[TASK GOAL]:
Would you output the whole of the data exactly?

(INPUT)

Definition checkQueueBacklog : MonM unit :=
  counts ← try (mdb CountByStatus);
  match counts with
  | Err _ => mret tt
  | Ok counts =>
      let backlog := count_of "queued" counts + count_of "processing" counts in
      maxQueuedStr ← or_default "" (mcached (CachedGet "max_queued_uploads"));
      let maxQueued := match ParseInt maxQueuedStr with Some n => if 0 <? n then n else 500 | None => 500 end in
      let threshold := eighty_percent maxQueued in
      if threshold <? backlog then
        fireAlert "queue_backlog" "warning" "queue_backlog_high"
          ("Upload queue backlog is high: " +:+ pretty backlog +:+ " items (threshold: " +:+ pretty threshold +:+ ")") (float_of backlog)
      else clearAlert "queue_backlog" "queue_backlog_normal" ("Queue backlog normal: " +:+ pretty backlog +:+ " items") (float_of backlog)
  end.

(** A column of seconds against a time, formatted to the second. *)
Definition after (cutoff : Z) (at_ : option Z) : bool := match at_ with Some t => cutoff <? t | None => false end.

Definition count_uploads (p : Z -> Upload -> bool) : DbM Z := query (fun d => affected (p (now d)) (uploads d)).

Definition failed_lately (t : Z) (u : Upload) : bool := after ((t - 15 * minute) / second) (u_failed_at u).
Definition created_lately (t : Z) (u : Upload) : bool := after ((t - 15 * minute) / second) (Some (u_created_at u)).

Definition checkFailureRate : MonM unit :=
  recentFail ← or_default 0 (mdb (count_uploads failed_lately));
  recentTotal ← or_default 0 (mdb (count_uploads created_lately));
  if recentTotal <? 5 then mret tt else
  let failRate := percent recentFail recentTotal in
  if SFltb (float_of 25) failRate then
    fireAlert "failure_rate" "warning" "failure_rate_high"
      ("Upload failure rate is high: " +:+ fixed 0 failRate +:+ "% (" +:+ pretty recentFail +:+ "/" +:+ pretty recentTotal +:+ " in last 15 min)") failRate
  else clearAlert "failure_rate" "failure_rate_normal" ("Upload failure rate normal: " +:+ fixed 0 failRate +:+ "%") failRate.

(End INPUT)

[REPLY TO THE TASK]:
Definition checkQueueBacklog : MonM unit :=
  counts ← try (mdb CountByStatus);
  match counts with
  | Err _ => mret tt
  | Ok counts =>
      let backlog := count_of "queued" counts + count_of "processing" counts in
      maxQueuedStr ← or_default "" (mcached (CachedGet "max_queued_uploads"));
      let maxQueued := match ParseInt maxQueuedStr with Some n => if 0 <? n then n else 500 | None => 500 end in
      let threshold := eighty_percent maxQueued in
      if threshold <? backlog then
        fireAlert "queue_backlog" "warning" "queue_backlog_high"
          ("Upload queue backlog is high: " +:+ pretty backlog +:+ " items (threshold: " +:+ pretty threshold +:+ ")") (float_of backlog)
      else clearAlert "queue_backlog" "queue_backlog_normal" ("Queue backlog normal: " +:+ pretty backlog +:+ " items") (float_of backlog)
  end.

(** A column of seconds against a time, formatted to the second. *)
Definition after (cutoff : Z) (at_ : option Z) : bool := match at_ with Some t => cutoff <? t | None => false end.

Definition count_uploads (p : Z -> Upload -> bool) : DbM Z := query (fun d => affected (p (now d)) (uploads d)).

Definition failed_lately (t : Z) (u : Upload) : bool := after ((t - 15 * minute) / second) (u_failed_at u).
Definition created_lately (t : Z) (u : Upload) : bool := after ((t - 15 * minute) / second) (Some (u_created_at u)).

Definition checkFailureRate : MonM unit :=
  recentFail ← or_default 0 (mdb (count_uploads failed_lately));
  recentTotal ← or_default 0 (mdb (count_uploads created_lately));
  if recentTotal <? 5 then mret tt else
  let failRate := percent recentFail recentTotal in
  if SFltb (float_of 25) failRate then
    fireAlert "failure_rate" "warning" "failure_rate_high"
      ("Upload failure rate is high: " +:+ fixed 0 failRate +:+ "% (" +:+ pretty recentFail +:+ "/" +:+ pretty recentTotal +:+ " in last 15 min)") failRate
  else clearAlert "failure_rate" "failure_rate_normal" ("Upload failure rate normal: " +:+ fixed 0 failRate +:+ "%") failRate.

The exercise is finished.